Several new uniform data storage and transmission standards are making it increasingly easy to meet data exchange and reporting requirements. The growing trend toward an electronic data interchange with batch, store and forward functionality and the popularity of XML both underscore the importance of data standards.

For example, ACORD has developed globally recognized common standards for insurers and industry associations to collaborate and exchange data in a uniform framework. ACORD has created XML standards for the p-c industry to meet real-time data-transaction requirements for personal, commercial and specialty lines, for premium as well as claims transactions. ISO plans to leverage ACORD's XML standards to structure data in a common, consistent format, making it potentially easier to collect and aggregate similar data accurately from multiple data sources.

In a fast-changing global business environment, insurers must be prepared to respond to challenges and identify opportunities for growth.
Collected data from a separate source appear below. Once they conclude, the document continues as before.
Lemma sync_tv_invariant tv_ip st :
  (∀ tv d ft w id, (art_upload tv d ft w).1 = UploadReturned (Some id) → id ≠ "") →
  unique_keys (uploaded_files st) ∧ usable_ids (uploaded_files st) →
  unique_keys (uploaded_files (sync_tv args upload_list_path tv_ip st).2)
  ∧ usable_ids (uploaded_files (sync_tv args upload_list_path tv_ip st).2).
Proof.
  intros Hup [Huniq Hids]. unfold sync_tv. rewrite run_bind.
  set (chosen := choose_source args st).
  set (resolved := call (GetImageUrl chosen.1) (get_image_url chosen.1) chosen.2).
  set (remote := store_find (uploaded_files st) resolved.1 (Some (__name__ chosen.1))
                            (device_scope args tv_ip)).
  assert (Hfiles : uploaded_files resolved.2 = uploaded_files st)
    by (subst resolved chosen; by rewrite run_choose_source).
  destruct (truthy remote) eqn:Hremote.
  - rewrite get_image_for_tv_found by done. cbn [fst snd]. fold chosen resolved remote.
    destruct remote as [r|] eqn:Hr; [|done].
    apply process_tv_invariant; rewrite ?Hfiles; done.
  - rewrite get_image_for_tv_missing by done. cbn zeta. fold chosen resolved.
    set (fetched := call (GetImage chosen.1 resolved.1) (get_image chosen.1 resolved.1)
                         resolved.2).
    assert (Hfetched : uploaded_files fetched.2 = uploaded_files st) by done.
    destruct fetched.1.1 as [d|]; cbn [fst snd].
    + apply process_tv_invariant; rewrite ?prepare_files, ?Hfetched; try done.
      intros _. by apply store_find_falsy.
    + rewrite process_tv_nothing, Hfetched. done.
Qed.

(** The same-image loop: the lookups were made before the loop, so the
    addresses have to differ for a television to find the store as its
    lookup saw it. *)
Lemma shared_loop_invariant image_data file_type image_url source_name
    (remote_of : string → option string) (l : list string) st :
  1 < length (tvip args) →
  (∀ tv d ft w id, (art_upload tv d ft w).1 = UploadReturned (Some id) → id ≠ "") →
  NoDup l →
  (∀ tv_ip, tv_ip ∈ l → remote_of tv_ip = None →
     ∀ e, e ∈ uploaded_files st → Entry.key e ≠ (image_url, source_name, Some tv_ip)) →
  unique_keys (uploaded_files st) ∧ usable_ids (uploaded_files st) →
  let final := (for_each l (λ tv_ip,
                  process_tv args upload_list_path tv_ip image_data file_type image_url
                             (remote_of tv_ip) source_name) st).2 in
  unique_keys (uploaded_files final) ∧ usable_ids (uploaded_files final).
Proof.
  intros Hlen Hup. revert st. induction l as [|x l IH]; intros st Hnd Hnone Hinv; [done|].
  apply NoDup_cons in Hnd as [Hx Hnd]. cbn [for_each]. cbn zeta. rewrite run_bind.
  assert (Hscope : ∀ tv_ip, device_scope args tv_ip = Some tv_ip)
    by (intros; unfold device_scope; by rewrite bool_decide_eq_true_2).
  apply IH; [done| |].
  - intros tv_ip Hin Hrem e He Hk.
    destruct (decide (e ∈ uploaded_files st)) as [Hold|Hnew].
    + eapply Hnone; [by right|done|done|done].
    + destruct (process_tv_touches x image_data file_type image_url (remote_of x)
                  source_name st) as [Hadded _]. cbn zeta in Hadded.
      specialize (Hadded e He Hnew). rewrite Hscope, Hk in Hadded.
      inversion Hadded. subst. done.
  - destruct Hinv as [Huniq Hids]. apply process_tv_invariant; try done.
    intros Hrem. rewrite Hscope. apply Hnone; [by left|done].
Qed.

(** The device loops keep the store free of duplicate keys. *)
Lemma device_loops_invariant st :
  (∀ tv d ft w id, (art_upload tv d ft w).1 = UploadReturned (Some id) → id ≠ "") →
  (Args.same_image args = true → NoDup (tvip args)) →
  unique_keys (uploaded_files st) ∧ usable_ids (uploaded_files st) →
  unique_keys (uploaded_files (device_loops args upload_list_path st).2)
  ∧ usable_ids (uploaded_files (device_loops args upload_list_path st).2).
Proof.
  intros Hup Hnd Hinv. rewrite run_device_loops.
  case_bool_decide; [by run|].
  destruct (bool_decide (1 < length (tvip args))) eqn:Hlen; cbn [andb];
    [destruct (Args.same_image args) eqn:Hsame|];
    try (cbn [snd]; apply (for_each_invariant
           (λ st, unique_keys (uploaded_files st) ∧ usable_ids (uploaded_files st)));
         [intros; by apply sync_tv_invariant|done]).
  apply bool_decide_eq_true_1 in Hlen.
  rewrite run_same_image_loop. cbn zeta.
  set (chosen := choose_source args st).
  set (resolved := call (GetImageUrl chosen.1) (get_image_url chosen.1) chosen.2).
  assert (Hfiles : uploaded_files resolved.2 = uploaded_files st)
    by (subst resolved chosen; by rewrite run_choose_source).
  destruct (truthy resolved.1); cbn [negb]; [|by run].
  set (upload_targets := filter _ (tvip args)).
  assert (Hfetched : uploaded_files
            (fetch_shared args chosen.1 resolved.1 upload_targets resolved.2).2
          = uploaded_files st).
  { rewrite <- Hfiles. unfold fetch_shared, prepare, save_debug_image.
    destruct upload_targets; [done|]. rewrite run_bind, run_call. cbn [fst snd].
    destruct (get_image chosen.1 resolved.1 (world resolved.2)).1 as [[d|] ft];
      cbn [fst snd]; destruct (Args.debugimage args); by run. }
  destruct (fetch_shared args chosen.1 resolved.1 upload_targets resolved.2).1
    as [[image_data file_type]|]; cbn [snd]; [|by rewrite Hfetched].
  apply (shared_loop_invariant image_data file_type resolved.1 (Some (__name__ chosen.1))
           (λ tv_ip, if truthy (store_find (uploaded_files st) resolved.1
                                  (Some (__name__ chosen.1)) (device_scope args tv_ip))
                     then store_find (uploaded_files st) resolved.1
                            (Some (__name__ chosen.1)) (device_scope args tv_ip)
                     else None));
    rewrite ?Hfetched; auto.
  intros tv_ip Hin Hrem.
  replace (Some tv_ip) with (device_scope args tv_ip)
    by (unfold device_scope; by rewrite bool_decide_eq_true_2).
  apply store_find_falsy; [by destruct Hinv|].
  destruct (truthy (store_find _ _ _ _)) eqn:Ht; [|done].
  rewrite Hrem in Ht. done.
Qed.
Quality data is the foundation of sound decision-making and competitive advantage.

By managing data more efficiently through best practices in data quality, and in conjunction with new technologies and emerging data-exchange standards, insurers demonstrate that they recognize the value of data as a corporate intellectual asset an asset requiring as much safeguarding as their traditional physical and business assets.

Carole J. Banfield is executive vice president of Insurance Services Office Inc. in Jersey City, N.J.


Reproduced from National Underwriter Edition, May 28, 2004. Copyright 2004 by The National Underwriter Company in the serial publication. All rights reserved.Copyright in this article as an independent work may be held by the author.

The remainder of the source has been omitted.